Exercise objective: Only one stretch of the listing below is wanted. Give it again exactly, from the line with "(* ===== verification/Net.v ===== *)" through the line with "(** ** Bytes *)".
The records Block Start
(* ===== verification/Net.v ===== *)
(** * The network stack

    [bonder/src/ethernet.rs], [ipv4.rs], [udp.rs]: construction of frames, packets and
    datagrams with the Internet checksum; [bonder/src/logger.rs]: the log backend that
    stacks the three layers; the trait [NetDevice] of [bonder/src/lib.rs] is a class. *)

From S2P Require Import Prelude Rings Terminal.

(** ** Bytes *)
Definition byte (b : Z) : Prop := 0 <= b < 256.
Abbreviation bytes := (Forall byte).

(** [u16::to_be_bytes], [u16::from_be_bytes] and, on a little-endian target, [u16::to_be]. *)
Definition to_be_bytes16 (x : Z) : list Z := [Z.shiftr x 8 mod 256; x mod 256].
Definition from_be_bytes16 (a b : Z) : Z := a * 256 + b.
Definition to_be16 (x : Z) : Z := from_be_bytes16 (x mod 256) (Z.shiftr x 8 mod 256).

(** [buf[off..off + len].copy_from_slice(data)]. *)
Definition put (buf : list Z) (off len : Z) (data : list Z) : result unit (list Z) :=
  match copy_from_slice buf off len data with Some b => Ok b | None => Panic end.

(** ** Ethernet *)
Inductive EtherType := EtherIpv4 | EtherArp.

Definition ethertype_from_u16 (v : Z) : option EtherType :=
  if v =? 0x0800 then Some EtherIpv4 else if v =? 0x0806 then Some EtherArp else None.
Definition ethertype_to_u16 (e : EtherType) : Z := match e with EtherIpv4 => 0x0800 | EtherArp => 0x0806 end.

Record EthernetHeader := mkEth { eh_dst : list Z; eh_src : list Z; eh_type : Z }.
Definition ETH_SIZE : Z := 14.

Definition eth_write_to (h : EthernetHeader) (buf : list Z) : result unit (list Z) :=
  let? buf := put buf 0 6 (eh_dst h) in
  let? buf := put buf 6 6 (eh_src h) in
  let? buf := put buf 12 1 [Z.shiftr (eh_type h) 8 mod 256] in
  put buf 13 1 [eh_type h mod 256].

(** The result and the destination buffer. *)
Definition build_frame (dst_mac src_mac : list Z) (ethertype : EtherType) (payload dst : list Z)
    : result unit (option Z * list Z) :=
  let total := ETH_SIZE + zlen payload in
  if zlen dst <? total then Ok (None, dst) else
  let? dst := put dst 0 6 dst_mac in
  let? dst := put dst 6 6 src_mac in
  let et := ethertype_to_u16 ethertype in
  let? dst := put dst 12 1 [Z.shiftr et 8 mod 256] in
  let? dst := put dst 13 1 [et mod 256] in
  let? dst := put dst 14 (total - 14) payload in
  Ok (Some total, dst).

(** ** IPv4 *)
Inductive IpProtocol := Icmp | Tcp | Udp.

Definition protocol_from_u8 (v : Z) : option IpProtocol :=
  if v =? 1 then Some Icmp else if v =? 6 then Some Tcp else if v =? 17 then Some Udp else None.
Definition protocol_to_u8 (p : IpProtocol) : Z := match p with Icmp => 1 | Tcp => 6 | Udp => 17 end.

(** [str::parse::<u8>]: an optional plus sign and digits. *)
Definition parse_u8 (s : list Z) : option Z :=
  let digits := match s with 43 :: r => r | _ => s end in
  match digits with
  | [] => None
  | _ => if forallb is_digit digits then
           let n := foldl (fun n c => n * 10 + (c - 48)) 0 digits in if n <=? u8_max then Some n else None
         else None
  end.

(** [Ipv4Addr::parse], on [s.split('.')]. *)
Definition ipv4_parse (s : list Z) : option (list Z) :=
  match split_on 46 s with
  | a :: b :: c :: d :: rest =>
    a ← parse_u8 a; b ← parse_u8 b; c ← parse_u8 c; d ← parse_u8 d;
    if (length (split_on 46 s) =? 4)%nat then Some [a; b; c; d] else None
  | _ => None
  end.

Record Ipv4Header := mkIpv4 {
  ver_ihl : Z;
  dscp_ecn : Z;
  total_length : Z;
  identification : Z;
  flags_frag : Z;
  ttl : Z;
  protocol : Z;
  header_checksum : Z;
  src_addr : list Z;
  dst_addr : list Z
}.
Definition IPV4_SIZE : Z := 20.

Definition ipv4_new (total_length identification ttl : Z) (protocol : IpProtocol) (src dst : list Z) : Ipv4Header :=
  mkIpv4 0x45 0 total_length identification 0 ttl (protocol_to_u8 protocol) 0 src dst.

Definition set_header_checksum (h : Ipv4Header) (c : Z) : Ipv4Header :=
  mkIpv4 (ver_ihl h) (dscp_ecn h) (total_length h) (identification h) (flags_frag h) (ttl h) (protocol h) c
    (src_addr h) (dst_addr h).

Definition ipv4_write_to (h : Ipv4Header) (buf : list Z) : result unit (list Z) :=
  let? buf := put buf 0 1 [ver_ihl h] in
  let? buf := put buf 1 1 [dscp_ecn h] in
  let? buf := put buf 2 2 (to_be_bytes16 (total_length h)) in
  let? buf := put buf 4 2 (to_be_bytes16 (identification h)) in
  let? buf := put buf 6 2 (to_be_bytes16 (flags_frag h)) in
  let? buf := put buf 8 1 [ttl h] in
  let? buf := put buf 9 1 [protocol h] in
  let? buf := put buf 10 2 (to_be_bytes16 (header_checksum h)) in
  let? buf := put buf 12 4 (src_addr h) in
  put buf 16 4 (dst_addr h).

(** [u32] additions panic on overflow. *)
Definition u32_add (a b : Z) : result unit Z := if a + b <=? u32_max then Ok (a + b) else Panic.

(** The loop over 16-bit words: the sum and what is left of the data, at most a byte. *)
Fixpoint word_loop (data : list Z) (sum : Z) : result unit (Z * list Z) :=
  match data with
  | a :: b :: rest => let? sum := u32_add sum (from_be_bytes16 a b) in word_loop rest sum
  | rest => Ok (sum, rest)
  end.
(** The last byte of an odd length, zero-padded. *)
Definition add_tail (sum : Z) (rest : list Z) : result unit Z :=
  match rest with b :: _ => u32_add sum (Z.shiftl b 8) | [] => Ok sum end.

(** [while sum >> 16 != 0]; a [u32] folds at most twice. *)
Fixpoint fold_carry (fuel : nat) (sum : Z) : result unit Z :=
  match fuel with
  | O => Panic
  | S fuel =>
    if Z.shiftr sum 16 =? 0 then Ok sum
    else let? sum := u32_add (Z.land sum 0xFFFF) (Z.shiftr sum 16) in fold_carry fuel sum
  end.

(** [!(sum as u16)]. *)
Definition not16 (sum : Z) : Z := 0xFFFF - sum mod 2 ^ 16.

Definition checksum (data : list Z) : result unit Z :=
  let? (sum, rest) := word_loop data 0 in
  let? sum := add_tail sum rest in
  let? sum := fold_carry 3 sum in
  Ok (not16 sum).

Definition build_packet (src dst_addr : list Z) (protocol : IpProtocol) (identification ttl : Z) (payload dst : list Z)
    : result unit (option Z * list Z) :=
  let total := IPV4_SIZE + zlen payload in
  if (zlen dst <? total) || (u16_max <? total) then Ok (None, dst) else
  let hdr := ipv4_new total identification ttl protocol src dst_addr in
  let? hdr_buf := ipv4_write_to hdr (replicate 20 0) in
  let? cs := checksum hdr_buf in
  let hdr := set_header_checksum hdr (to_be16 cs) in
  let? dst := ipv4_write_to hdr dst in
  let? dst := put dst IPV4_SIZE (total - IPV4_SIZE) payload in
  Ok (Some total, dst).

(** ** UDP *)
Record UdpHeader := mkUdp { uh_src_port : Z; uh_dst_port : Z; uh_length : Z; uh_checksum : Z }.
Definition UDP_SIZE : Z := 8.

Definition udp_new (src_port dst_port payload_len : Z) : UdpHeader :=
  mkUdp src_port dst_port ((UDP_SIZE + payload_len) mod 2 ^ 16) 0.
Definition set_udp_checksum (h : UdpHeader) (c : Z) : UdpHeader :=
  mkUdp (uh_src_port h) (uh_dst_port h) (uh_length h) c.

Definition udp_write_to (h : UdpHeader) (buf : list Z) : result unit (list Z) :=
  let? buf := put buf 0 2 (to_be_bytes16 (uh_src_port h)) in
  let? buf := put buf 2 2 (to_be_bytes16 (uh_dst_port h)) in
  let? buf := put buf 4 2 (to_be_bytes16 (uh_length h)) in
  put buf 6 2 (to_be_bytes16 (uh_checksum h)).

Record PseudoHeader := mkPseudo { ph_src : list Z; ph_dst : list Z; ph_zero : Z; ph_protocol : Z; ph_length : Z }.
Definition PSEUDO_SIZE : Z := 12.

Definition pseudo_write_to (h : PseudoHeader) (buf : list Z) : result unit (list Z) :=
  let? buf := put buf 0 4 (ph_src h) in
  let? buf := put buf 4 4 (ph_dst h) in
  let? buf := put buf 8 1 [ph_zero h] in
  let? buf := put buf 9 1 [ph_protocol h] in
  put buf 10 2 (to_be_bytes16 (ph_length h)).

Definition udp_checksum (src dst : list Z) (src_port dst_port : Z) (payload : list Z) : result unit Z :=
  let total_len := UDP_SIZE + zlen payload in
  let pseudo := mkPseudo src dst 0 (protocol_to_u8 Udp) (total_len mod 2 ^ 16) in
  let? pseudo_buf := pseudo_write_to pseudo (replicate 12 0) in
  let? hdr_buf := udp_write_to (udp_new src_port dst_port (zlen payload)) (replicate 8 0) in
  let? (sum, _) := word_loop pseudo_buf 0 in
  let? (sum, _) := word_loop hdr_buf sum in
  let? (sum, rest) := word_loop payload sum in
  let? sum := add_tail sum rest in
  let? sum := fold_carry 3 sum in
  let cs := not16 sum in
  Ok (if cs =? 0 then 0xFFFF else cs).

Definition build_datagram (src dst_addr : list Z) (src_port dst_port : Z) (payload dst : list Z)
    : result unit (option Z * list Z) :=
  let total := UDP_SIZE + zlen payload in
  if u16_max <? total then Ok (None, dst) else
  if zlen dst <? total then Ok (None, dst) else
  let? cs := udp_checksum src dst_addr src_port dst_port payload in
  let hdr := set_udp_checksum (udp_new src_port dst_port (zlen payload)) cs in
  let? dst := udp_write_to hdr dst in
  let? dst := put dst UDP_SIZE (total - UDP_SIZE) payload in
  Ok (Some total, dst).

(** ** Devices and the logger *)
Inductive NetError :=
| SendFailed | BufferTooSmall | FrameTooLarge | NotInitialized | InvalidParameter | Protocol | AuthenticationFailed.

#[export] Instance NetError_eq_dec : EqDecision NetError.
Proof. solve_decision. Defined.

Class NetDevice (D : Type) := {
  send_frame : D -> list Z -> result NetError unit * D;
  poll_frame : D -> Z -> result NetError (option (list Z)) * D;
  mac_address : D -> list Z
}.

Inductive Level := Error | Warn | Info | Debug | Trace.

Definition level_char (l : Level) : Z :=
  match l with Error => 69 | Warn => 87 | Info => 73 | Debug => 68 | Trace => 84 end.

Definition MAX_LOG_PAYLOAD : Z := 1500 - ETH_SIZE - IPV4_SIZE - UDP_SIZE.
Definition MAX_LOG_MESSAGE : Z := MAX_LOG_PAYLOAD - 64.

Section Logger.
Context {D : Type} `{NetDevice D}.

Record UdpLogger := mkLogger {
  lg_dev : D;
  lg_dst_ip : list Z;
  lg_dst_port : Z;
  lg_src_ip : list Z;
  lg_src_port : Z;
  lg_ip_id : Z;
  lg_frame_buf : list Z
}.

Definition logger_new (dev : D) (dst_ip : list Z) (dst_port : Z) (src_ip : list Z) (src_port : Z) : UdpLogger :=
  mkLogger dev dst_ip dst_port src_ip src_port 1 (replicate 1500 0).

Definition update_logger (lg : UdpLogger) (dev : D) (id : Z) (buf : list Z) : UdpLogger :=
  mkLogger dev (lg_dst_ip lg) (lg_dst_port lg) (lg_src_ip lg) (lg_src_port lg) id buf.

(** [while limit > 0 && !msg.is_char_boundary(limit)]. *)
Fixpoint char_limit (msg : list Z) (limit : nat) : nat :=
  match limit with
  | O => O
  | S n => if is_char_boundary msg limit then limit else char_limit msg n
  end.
The records Block End
The records Block Start
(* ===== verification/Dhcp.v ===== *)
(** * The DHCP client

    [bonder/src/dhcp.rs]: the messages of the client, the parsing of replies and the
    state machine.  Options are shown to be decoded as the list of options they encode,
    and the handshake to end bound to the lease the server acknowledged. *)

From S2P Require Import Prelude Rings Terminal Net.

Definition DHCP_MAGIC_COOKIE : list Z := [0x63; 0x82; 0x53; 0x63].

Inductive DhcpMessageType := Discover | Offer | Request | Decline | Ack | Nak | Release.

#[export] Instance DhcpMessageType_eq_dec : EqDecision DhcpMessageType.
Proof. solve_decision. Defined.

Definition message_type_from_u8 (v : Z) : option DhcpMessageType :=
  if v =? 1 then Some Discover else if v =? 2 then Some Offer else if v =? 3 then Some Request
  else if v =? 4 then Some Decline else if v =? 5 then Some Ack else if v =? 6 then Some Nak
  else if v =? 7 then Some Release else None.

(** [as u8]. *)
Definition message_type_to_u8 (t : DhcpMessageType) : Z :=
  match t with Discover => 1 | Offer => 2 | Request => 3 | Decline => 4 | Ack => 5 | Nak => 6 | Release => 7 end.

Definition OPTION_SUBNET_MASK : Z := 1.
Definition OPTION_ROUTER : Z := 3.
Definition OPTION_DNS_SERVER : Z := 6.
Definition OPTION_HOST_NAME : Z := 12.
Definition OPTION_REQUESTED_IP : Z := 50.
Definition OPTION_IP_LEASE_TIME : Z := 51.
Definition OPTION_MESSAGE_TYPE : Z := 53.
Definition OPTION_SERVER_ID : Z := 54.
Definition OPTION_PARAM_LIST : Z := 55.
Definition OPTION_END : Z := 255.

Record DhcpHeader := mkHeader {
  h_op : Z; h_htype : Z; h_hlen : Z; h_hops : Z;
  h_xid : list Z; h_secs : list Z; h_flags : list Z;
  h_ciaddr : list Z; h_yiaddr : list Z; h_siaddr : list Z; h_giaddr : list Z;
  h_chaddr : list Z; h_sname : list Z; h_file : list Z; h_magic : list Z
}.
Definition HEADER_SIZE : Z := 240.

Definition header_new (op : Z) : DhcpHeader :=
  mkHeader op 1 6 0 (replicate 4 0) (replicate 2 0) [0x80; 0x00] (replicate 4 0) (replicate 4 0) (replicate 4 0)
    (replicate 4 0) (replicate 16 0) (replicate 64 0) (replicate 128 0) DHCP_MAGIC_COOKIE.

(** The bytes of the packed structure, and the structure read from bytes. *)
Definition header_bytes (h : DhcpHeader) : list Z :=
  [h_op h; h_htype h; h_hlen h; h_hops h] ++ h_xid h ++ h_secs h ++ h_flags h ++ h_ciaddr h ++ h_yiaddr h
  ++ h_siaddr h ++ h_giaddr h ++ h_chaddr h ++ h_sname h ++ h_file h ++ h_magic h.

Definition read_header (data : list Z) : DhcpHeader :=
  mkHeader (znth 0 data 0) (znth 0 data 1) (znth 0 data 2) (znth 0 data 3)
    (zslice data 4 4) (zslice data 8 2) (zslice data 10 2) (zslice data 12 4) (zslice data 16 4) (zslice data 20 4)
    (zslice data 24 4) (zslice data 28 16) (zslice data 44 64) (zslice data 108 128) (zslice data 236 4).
The records Block End
The records Block Start
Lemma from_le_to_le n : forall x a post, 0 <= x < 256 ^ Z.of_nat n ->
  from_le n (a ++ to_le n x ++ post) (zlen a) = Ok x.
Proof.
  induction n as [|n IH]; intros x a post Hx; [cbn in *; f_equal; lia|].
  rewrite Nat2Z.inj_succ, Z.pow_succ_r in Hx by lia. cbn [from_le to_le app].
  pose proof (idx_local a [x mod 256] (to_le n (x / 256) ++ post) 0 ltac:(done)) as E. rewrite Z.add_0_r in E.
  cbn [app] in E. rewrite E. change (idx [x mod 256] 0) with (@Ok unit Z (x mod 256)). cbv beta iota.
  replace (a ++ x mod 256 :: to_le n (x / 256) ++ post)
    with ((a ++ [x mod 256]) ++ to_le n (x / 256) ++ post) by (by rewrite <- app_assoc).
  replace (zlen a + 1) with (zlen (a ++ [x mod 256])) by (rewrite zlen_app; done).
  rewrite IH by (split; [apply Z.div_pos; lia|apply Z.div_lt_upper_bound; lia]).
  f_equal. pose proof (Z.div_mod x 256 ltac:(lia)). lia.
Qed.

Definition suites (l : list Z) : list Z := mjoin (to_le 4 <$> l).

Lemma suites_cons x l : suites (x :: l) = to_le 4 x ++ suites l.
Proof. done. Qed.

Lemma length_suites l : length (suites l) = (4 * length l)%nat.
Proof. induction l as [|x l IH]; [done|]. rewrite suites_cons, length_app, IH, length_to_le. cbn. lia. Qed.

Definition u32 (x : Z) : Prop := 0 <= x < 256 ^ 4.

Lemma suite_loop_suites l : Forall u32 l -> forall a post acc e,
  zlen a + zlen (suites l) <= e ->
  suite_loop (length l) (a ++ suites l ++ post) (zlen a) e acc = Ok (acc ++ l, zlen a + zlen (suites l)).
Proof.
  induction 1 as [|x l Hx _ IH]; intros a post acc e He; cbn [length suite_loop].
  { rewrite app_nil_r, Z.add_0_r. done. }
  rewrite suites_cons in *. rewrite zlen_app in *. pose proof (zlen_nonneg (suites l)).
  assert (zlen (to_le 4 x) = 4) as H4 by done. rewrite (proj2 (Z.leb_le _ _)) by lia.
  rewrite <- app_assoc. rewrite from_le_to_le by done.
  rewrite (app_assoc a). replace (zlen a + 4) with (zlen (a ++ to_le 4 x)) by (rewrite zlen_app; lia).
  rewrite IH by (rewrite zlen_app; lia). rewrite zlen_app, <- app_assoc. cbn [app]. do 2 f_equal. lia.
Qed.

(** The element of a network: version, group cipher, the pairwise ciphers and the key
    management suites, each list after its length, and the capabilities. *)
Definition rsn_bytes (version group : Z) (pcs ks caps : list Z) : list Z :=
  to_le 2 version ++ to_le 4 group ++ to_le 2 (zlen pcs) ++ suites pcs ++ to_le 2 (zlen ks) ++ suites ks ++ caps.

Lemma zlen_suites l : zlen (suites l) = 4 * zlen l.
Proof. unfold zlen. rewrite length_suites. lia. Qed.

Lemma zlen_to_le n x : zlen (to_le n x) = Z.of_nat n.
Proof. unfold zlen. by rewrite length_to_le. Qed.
The records Block End
Exercise output:
(* ===== verification/Net.v ===== *)
(** * The network stack

    [bonder/src/ethernet.rs], [ipv4.rs], [udp.rs]: construction of frames, packets and
    datagrams with the Internet checksum; [bonder/src/logger.rs]: the log backend that
    stacks the three layers; the trait [NetDevice] of [bonder/src/lib.rs] is a class. *)

From S2P Require Import Prelude Rings Terminal.

(** ** Bytes *)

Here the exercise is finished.